===== Recorded data

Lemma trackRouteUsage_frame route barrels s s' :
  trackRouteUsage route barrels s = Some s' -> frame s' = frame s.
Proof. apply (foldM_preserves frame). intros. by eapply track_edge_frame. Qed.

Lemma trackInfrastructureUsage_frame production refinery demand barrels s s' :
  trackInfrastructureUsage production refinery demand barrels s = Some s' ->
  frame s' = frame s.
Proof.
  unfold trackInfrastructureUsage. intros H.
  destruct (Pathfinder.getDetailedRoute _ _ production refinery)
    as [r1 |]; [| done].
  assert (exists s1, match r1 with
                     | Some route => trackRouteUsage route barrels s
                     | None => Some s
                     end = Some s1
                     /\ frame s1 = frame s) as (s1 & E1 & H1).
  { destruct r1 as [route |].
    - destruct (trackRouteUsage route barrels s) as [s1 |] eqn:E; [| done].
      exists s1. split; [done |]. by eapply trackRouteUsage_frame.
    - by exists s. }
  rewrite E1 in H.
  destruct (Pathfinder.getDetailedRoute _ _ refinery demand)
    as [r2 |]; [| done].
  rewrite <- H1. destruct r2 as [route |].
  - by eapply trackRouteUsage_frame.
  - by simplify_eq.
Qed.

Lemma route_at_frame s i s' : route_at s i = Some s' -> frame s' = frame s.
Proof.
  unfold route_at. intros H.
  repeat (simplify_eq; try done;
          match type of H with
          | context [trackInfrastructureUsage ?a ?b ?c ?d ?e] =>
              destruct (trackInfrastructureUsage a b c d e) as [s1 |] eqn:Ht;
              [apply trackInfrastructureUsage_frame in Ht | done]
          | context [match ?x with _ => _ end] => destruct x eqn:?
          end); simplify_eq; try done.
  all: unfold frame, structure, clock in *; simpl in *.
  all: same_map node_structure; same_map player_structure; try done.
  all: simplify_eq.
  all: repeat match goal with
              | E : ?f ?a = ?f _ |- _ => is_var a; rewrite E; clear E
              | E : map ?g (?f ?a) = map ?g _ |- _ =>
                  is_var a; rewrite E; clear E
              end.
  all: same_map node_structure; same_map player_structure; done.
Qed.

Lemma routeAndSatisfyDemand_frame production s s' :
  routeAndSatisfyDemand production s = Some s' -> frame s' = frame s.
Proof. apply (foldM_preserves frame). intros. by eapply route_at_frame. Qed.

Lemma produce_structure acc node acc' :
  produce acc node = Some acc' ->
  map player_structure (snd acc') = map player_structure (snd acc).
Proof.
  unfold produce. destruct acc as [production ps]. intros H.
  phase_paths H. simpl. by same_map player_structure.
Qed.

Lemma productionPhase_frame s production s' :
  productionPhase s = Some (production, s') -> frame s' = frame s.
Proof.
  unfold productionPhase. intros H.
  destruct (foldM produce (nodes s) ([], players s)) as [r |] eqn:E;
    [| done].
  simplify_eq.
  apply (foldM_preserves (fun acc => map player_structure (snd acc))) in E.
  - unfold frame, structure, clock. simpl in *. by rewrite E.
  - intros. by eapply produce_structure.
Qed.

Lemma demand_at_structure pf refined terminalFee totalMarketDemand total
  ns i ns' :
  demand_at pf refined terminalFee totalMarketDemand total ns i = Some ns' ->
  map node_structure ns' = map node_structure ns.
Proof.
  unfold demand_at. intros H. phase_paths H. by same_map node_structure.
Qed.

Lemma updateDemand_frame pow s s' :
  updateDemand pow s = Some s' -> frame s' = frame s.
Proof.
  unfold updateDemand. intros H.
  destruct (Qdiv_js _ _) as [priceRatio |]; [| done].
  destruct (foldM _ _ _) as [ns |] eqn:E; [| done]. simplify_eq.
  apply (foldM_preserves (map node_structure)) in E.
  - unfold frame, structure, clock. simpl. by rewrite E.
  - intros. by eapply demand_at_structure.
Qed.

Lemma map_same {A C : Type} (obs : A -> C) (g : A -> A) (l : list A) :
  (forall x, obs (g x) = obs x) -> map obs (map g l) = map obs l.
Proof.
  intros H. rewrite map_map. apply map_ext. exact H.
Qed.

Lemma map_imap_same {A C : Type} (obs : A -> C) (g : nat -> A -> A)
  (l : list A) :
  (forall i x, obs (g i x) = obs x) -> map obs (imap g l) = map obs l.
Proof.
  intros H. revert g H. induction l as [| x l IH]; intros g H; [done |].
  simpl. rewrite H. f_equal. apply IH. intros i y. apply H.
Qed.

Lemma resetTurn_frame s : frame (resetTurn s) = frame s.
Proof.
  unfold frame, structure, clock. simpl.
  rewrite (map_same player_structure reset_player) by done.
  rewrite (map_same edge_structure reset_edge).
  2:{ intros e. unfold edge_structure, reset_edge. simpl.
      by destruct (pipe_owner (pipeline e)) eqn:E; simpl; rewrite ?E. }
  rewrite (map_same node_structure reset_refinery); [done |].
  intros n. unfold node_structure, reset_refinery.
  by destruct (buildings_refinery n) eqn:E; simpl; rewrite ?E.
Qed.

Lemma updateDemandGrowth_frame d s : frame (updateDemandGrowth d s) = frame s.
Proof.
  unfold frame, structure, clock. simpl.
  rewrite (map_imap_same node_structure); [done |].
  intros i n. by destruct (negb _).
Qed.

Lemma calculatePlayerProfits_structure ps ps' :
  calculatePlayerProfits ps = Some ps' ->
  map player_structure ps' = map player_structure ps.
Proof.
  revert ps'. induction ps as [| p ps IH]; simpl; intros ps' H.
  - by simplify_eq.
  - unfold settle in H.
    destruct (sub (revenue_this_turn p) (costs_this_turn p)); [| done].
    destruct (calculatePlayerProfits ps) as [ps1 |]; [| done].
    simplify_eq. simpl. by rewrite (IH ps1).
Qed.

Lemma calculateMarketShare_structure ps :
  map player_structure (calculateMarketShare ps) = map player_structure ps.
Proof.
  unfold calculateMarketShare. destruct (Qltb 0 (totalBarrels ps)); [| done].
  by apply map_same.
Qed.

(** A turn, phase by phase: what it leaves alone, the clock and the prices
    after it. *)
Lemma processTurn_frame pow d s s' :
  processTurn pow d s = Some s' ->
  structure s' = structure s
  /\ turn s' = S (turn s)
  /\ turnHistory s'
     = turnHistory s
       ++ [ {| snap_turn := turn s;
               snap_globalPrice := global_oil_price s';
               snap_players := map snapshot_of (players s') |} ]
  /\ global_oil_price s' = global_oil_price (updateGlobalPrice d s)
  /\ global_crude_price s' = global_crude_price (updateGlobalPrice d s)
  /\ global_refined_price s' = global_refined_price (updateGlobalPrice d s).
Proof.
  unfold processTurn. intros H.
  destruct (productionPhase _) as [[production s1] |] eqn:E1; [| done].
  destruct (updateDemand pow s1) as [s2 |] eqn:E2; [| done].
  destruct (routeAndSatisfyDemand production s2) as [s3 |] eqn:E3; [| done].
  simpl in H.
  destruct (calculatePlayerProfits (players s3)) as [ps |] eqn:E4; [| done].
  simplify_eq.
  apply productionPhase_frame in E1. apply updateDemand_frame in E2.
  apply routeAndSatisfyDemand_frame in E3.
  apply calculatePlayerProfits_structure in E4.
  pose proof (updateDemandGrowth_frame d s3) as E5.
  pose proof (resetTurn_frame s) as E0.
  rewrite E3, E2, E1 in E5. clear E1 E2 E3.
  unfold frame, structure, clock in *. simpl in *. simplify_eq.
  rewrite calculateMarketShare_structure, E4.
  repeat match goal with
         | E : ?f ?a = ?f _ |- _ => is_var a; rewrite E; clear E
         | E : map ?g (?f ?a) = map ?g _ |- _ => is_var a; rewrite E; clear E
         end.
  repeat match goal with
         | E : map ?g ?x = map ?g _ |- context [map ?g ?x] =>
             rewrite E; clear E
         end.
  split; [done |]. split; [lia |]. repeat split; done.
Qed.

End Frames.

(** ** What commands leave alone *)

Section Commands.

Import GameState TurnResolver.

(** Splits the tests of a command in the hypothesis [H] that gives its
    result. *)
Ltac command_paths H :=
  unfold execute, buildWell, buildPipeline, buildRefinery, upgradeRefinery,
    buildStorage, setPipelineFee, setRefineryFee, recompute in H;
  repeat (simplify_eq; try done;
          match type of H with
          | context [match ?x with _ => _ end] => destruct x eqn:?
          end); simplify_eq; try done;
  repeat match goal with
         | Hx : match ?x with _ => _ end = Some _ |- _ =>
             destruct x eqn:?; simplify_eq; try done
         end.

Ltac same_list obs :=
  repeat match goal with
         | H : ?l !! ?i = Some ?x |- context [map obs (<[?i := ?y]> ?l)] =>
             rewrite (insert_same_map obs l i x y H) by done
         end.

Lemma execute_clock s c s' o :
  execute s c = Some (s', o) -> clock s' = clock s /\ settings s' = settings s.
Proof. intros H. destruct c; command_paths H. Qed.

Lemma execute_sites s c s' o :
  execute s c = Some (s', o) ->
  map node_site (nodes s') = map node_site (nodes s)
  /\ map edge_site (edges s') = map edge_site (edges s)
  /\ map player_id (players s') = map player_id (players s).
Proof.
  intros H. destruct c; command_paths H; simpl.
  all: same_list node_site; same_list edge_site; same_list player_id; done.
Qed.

==========
===== Recorded data

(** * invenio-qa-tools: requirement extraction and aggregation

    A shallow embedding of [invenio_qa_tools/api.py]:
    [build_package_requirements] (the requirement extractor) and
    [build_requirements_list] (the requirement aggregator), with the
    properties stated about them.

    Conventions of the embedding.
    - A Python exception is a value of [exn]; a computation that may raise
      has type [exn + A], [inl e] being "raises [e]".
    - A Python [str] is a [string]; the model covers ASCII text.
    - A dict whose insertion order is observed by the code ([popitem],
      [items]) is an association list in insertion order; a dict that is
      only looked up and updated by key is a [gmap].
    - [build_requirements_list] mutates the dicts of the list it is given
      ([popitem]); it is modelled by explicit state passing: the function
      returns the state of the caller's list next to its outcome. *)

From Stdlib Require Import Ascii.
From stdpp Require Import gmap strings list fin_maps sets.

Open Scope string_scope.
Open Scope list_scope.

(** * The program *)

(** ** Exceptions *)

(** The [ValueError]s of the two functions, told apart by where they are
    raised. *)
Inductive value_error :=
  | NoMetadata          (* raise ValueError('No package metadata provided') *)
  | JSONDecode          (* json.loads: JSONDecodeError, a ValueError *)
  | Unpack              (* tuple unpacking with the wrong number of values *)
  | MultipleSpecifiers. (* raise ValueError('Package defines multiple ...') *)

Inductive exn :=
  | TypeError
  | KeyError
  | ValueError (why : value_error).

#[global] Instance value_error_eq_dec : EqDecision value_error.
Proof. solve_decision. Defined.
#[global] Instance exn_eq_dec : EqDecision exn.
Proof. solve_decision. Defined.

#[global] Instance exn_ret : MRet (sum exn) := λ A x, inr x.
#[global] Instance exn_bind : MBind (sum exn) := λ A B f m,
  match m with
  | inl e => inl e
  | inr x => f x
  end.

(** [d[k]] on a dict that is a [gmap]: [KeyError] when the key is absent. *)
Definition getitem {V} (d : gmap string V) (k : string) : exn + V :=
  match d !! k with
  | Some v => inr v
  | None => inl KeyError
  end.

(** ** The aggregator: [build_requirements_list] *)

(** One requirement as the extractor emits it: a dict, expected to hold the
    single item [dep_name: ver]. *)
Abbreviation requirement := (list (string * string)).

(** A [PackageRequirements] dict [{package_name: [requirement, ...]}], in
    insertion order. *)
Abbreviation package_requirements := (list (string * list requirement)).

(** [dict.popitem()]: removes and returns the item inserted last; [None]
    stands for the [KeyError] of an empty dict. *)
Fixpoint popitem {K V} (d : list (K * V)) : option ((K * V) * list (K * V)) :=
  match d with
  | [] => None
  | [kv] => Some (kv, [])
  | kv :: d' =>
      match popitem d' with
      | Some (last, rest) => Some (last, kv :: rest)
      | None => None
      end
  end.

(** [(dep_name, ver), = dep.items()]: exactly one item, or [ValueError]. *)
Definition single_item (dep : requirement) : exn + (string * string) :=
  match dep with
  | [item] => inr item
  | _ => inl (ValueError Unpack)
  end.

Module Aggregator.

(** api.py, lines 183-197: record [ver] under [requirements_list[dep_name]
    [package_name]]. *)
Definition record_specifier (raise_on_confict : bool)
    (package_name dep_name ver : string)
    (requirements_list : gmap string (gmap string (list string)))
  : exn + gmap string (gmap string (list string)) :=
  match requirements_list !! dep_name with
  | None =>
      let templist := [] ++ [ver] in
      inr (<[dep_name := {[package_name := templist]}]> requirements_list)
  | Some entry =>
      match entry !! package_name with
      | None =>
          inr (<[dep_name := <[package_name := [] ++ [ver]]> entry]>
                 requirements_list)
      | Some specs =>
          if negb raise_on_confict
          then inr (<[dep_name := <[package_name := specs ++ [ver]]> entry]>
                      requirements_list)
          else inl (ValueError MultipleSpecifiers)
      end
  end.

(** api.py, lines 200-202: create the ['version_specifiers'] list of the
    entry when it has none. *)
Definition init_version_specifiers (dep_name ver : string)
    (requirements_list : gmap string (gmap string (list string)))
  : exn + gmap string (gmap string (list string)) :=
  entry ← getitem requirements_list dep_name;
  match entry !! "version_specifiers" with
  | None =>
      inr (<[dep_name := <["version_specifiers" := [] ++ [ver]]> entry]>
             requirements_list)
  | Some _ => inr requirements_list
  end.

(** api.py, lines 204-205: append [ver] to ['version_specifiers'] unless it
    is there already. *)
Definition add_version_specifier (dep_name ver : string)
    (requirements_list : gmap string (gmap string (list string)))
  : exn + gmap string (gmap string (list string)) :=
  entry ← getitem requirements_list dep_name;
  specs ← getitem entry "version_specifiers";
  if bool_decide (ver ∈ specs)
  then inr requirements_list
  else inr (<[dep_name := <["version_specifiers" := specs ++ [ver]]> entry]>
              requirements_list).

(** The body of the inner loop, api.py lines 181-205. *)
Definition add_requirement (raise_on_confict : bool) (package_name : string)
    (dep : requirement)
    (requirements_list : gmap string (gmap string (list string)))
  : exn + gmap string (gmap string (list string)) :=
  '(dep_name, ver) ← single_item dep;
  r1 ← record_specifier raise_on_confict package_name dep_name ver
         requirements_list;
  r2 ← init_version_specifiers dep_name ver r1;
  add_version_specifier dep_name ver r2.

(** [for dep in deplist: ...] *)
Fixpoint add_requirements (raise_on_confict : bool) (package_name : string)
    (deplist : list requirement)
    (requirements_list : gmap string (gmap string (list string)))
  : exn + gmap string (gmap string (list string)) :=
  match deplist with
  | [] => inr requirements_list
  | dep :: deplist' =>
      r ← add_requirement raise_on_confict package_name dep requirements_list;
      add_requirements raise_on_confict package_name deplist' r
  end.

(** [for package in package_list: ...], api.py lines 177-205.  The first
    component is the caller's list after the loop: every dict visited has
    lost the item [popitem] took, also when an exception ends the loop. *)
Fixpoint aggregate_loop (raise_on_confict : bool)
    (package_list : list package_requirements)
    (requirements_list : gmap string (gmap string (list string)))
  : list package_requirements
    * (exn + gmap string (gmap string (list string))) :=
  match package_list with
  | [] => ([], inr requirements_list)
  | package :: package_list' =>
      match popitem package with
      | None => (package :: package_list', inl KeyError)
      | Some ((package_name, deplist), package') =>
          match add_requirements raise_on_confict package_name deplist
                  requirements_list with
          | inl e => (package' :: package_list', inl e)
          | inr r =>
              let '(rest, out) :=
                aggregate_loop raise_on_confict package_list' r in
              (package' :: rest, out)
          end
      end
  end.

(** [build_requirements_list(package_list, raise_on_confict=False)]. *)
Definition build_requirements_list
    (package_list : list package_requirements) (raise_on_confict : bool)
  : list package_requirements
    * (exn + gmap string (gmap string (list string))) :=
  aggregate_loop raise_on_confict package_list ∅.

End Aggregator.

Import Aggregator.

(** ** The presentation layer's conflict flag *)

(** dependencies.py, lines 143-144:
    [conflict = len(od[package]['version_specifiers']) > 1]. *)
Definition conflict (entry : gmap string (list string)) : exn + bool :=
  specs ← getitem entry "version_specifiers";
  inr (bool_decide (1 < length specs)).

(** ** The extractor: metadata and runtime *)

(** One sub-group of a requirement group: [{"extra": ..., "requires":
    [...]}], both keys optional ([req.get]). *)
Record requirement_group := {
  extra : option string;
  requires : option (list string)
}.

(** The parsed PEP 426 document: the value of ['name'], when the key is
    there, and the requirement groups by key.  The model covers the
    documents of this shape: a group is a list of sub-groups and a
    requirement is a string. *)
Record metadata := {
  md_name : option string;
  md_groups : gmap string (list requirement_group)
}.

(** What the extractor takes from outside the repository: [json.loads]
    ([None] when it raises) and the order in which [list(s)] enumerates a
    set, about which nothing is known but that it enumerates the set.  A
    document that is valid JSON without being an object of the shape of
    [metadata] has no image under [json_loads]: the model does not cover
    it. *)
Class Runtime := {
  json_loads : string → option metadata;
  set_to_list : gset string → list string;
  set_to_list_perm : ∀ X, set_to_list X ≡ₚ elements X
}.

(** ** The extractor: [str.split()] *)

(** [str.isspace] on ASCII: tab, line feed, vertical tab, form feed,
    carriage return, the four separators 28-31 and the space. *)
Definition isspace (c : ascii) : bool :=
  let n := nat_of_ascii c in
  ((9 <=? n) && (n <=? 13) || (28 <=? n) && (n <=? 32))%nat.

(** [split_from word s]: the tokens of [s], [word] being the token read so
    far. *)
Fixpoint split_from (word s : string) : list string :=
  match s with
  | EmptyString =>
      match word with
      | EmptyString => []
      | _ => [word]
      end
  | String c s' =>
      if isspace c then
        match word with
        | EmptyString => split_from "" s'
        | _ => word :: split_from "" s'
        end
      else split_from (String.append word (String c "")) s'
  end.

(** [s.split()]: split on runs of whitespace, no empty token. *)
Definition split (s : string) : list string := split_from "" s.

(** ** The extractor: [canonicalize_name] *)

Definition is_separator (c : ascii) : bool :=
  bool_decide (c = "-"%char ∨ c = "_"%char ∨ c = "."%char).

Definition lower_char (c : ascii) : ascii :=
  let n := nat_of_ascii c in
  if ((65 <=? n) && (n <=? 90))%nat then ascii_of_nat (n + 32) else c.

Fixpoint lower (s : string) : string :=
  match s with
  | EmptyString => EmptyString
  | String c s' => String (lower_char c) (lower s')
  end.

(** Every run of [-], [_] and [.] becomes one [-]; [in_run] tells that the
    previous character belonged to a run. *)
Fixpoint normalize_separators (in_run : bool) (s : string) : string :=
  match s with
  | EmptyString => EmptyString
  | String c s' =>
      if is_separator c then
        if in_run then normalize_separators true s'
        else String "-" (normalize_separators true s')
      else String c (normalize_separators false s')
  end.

==========
===== Recorded data

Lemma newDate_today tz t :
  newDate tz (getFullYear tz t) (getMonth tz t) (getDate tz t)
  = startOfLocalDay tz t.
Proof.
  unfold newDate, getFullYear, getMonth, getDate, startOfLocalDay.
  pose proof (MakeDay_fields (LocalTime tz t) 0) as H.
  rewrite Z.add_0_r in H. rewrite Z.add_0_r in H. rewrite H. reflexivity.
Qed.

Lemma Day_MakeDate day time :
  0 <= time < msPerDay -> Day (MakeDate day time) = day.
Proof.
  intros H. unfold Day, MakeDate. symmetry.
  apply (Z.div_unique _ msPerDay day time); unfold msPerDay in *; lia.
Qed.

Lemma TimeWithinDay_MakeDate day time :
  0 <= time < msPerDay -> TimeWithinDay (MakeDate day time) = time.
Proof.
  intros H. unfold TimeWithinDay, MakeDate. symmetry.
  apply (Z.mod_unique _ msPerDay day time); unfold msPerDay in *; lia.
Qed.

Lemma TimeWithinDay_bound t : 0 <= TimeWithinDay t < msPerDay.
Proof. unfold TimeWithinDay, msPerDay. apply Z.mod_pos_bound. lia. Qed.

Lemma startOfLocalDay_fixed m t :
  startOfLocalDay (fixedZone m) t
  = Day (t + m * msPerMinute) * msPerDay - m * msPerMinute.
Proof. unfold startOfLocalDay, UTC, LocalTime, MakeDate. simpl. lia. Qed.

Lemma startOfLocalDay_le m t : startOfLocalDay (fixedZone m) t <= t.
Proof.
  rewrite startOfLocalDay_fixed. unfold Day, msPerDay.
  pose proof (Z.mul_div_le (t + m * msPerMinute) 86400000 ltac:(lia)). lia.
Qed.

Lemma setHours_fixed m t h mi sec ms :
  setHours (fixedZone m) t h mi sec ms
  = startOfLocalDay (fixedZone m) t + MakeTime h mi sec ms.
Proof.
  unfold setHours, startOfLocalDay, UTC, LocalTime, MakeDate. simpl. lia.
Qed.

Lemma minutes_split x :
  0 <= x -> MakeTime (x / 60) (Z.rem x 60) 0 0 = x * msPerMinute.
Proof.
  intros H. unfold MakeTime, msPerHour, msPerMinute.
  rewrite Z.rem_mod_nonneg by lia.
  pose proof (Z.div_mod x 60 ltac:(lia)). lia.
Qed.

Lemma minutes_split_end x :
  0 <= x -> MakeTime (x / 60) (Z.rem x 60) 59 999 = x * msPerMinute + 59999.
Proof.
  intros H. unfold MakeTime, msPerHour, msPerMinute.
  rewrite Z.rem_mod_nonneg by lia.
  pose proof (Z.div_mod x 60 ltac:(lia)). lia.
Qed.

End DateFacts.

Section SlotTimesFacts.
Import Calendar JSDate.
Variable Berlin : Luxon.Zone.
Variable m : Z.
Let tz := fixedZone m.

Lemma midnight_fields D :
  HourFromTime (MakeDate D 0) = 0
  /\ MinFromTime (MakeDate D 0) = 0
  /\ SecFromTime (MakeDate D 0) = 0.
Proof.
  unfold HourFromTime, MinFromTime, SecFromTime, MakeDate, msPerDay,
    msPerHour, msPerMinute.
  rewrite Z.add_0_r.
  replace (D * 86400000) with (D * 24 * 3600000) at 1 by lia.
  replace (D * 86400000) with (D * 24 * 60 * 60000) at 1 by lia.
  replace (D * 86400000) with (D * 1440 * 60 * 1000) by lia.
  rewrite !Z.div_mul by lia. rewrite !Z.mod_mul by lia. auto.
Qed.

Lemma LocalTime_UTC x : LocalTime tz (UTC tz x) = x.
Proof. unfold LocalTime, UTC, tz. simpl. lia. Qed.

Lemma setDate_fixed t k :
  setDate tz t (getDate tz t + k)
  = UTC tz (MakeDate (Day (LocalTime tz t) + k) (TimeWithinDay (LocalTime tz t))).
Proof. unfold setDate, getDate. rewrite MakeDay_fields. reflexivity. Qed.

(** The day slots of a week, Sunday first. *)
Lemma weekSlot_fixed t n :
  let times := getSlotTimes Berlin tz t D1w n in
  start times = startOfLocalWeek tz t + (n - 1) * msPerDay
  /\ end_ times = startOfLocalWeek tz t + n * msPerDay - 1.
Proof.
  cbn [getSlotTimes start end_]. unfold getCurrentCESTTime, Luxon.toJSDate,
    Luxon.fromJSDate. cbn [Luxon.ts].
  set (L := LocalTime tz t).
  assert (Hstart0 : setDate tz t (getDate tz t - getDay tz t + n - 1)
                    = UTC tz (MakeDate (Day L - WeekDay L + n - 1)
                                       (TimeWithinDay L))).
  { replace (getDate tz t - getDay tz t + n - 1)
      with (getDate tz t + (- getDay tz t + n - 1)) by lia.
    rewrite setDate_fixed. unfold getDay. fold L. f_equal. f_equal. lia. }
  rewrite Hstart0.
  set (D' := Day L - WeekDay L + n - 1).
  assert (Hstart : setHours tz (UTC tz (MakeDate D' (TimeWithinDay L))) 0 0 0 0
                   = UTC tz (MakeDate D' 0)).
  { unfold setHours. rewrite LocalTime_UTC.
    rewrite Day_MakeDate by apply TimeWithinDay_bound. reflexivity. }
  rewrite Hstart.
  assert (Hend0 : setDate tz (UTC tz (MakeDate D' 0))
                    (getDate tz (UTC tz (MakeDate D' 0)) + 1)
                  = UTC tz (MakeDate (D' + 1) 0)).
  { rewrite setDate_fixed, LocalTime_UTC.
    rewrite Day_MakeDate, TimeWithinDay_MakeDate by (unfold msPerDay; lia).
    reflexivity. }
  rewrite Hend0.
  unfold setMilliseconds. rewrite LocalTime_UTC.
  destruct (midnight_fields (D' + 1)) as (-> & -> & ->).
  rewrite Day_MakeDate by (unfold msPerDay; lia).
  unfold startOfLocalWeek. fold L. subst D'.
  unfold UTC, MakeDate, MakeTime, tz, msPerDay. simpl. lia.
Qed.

==========

# Work to be completed
Please copy, exactly and with nothing else, the lines above beginning at the line that has "rewrite Z.add_0_r in H. rewrite" and ending with the line that has "rewrite startOfLocalDay_fixed. unfold".

# Output
  rewrite Z.add_0_r in H. rewrite Z.add_0_r in H. rewrite H. reflexivity.
Qed.

Lemma Day_MakeDate day time :
  0 <= time < msPerDay -> Day (MakeDate day time) = day.
Proof.
  intros H. unfold Day, MakeDate. symmetry.
  apply (Z.div_unique _ msPerDay day time); unfold msPerDay in *; lia.
Qed.

Lemma TimeWithinDay_MakeDate day time :
  0 <= time < msPerDay -> TimeWithinDay (MakeDate day time) = time.
Proof.
  intros H. unfold TimeWithinDay, MakeDate. symmetry.
  apply (Z.mod_unique _ msPerDay day time); unfold msPerDay in *; lia.
Qed.

Lemma TimeWithinDay_bound t : 0 <= TimeWithinDay t < msPerDay.
Proof. unfold TimeWithinDay, msPerDay. apply Z.mod_pos_bound. lia. Qed.

Lemma startOfLocalDay_fixed m t :
  startOfLocalDay (fixedZone m) t
  = Day (t + m * msPerMinute) * msPerDay - m * msPerMinute.
Proof. unfold startOfLocalDay, UTC, LocalTime, MakeDate. simpl. lia. Qed.

Lemma startOfLocalDay_le m t : startOfLocalDay (fixedZone m) t <= t.
Proof.
  rewrite startOfLocalDay_fixed. unfold Day, msPerDay.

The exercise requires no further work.